──────── Data for this task

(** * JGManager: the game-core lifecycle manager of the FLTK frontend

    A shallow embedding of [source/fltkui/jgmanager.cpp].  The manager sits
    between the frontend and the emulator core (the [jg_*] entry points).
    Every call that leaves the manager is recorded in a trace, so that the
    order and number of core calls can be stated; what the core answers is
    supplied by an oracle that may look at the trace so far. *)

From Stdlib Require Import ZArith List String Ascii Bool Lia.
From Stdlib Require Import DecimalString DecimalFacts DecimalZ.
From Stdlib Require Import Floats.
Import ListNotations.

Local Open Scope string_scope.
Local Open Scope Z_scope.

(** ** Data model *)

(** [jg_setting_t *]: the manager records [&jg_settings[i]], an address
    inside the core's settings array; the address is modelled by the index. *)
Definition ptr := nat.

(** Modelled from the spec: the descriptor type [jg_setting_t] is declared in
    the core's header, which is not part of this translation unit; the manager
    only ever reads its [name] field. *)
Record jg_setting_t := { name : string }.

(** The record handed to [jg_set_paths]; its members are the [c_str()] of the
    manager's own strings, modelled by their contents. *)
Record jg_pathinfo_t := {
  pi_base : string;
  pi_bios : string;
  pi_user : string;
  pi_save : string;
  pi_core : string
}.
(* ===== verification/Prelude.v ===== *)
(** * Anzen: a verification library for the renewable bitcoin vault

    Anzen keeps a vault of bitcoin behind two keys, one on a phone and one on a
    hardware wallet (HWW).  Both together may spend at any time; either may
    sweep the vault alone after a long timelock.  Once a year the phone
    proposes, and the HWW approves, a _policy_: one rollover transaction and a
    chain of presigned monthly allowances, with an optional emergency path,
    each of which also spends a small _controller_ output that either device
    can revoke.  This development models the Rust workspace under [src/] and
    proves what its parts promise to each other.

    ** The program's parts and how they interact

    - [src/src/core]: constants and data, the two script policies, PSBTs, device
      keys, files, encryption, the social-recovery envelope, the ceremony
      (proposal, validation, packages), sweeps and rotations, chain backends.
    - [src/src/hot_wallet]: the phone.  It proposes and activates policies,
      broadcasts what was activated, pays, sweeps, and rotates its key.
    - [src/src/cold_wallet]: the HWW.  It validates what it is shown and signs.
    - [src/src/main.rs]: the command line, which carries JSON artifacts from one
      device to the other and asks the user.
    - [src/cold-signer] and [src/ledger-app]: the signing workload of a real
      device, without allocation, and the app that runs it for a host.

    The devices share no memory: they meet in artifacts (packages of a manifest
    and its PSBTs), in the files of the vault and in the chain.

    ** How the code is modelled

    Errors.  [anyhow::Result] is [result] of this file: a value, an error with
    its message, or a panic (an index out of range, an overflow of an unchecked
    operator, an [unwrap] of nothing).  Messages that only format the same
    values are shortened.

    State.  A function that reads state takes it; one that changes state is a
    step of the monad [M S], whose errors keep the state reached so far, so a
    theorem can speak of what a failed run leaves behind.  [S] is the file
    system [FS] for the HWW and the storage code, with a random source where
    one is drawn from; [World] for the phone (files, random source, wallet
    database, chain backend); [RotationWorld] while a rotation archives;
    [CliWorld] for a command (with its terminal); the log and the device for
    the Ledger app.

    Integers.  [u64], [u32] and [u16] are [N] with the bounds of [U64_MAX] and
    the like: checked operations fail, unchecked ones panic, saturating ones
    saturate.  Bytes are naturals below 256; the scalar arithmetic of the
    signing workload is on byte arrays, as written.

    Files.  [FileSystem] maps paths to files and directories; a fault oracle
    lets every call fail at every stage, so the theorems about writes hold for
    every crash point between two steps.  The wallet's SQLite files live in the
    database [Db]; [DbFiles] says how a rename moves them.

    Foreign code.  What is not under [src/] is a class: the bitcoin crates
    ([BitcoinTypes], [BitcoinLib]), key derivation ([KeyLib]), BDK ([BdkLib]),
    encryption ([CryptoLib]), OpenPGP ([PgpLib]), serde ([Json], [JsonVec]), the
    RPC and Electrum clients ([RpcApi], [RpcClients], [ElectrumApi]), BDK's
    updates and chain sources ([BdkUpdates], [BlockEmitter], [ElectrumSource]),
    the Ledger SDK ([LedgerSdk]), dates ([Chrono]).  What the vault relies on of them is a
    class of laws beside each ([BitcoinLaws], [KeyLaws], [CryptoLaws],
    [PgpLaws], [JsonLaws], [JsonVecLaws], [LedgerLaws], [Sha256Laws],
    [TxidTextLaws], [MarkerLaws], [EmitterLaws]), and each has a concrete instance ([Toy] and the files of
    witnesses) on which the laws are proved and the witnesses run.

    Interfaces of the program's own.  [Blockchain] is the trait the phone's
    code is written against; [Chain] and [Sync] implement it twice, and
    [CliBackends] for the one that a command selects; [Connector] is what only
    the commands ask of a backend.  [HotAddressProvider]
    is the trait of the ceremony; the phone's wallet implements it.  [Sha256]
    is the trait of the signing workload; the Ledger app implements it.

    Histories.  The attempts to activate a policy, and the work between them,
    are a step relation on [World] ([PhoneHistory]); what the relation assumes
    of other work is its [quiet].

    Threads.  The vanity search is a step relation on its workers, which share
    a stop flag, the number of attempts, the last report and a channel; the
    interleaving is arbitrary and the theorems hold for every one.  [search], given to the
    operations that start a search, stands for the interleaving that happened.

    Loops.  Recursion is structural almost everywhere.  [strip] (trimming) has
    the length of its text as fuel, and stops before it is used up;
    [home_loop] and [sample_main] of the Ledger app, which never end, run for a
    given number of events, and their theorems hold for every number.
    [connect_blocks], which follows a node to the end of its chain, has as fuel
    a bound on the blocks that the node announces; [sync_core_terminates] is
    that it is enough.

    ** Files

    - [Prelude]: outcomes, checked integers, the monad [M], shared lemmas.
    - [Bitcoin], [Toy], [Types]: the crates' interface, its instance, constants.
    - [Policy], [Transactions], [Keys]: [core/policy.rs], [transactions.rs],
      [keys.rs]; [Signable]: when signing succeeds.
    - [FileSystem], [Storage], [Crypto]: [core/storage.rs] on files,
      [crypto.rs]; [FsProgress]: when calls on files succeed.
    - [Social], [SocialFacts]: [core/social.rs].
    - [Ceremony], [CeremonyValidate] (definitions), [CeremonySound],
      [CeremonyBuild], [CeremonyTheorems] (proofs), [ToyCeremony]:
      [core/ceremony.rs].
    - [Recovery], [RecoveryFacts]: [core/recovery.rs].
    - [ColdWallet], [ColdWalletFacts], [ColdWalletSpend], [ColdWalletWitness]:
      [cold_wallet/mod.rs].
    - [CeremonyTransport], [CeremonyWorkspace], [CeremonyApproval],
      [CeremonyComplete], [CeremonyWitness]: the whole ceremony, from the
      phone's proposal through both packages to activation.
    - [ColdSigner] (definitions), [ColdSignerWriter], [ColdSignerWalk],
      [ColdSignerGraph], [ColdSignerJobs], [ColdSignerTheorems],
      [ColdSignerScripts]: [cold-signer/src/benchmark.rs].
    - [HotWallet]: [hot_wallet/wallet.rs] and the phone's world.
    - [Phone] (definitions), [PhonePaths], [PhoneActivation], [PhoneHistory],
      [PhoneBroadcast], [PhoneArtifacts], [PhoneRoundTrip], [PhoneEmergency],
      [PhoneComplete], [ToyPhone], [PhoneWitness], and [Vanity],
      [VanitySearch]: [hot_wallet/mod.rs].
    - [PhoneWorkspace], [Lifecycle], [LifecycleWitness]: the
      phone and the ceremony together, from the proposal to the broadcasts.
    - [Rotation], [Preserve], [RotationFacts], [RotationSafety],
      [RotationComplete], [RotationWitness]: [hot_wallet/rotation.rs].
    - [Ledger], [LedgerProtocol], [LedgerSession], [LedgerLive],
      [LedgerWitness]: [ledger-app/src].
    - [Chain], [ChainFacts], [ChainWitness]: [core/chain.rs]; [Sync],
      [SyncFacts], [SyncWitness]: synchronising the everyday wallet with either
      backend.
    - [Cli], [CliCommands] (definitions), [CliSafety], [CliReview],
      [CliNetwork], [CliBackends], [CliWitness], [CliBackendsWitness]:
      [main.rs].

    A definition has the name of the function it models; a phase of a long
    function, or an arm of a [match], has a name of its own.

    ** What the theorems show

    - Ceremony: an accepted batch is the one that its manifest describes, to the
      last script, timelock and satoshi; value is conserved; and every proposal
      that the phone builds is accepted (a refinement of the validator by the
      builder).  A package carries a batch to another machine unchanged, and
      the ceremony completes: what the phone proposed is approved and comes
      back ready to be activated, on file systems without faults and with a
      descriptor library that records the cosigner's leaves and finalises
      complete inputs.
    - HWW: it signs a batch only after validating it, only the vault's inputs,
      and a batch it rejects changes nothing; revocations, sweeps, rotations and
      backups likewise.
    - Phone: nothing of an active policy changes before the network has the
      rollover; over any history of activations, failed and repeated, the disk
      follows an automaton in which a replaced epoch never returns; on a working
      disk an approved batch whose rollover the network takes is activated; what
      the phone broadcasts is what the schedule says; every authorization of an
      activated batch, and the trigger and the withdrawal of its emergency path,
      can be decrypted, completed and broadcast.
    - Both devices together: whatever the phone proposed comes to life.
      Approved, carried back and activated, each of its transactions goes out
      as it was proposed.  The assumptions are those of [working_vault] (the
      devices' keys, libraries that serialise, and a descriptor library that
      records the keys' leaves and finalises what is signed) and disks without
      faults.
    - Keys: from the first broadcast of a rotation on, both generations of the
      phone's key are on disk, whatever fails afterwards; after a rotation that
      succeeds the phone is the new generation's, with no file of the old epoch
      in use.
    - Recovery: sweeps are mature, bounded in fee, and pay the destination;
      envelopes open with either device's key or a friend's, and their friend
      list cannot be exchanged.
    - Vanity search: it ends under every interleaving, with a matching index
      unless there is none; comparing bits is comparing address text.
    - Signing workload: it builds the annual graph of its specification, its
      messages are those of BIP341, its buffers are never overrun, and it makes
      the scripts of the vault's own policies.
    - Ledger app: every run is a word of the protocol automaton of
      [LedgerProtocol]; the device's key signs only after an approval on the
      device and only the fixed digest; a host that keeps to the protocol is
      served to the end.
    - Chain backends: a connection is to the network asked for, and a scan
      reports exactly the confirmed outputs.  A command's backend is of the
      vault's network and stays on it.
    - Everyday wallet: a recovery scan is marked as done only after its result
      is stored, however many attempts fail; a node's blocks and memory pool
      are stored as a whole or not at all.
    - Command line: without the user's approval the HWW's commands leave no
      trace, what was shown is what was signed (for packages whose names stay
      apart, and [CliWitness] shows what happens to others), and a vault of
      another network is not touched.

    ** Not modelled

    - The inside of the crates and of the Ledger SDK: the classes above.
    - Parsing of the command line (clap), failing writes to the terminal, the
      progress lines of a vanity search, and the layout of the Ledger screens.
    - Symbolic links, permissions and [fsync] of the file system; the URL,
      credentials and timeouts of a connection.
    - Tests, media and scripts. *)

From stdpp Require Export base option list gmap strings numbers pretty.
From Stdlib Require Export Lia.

────────────────

Everything above from the line with "its message, or" to the line with "theorem can speak", both included, must be repeated exactly, and nothing outside that range.

    its message, or a panic (an index out of range, an overflow of an unchecked
    operator, an [unwrap] of nothing).  Messages that only format the same
    values are shortened.

    State.  A function that reads state takes it; one that changes state is a
    step of the monad [M S], whose errors keep the state reached so far, so a
    theorem can speak of what a failed run leaves behind.  [S] is the file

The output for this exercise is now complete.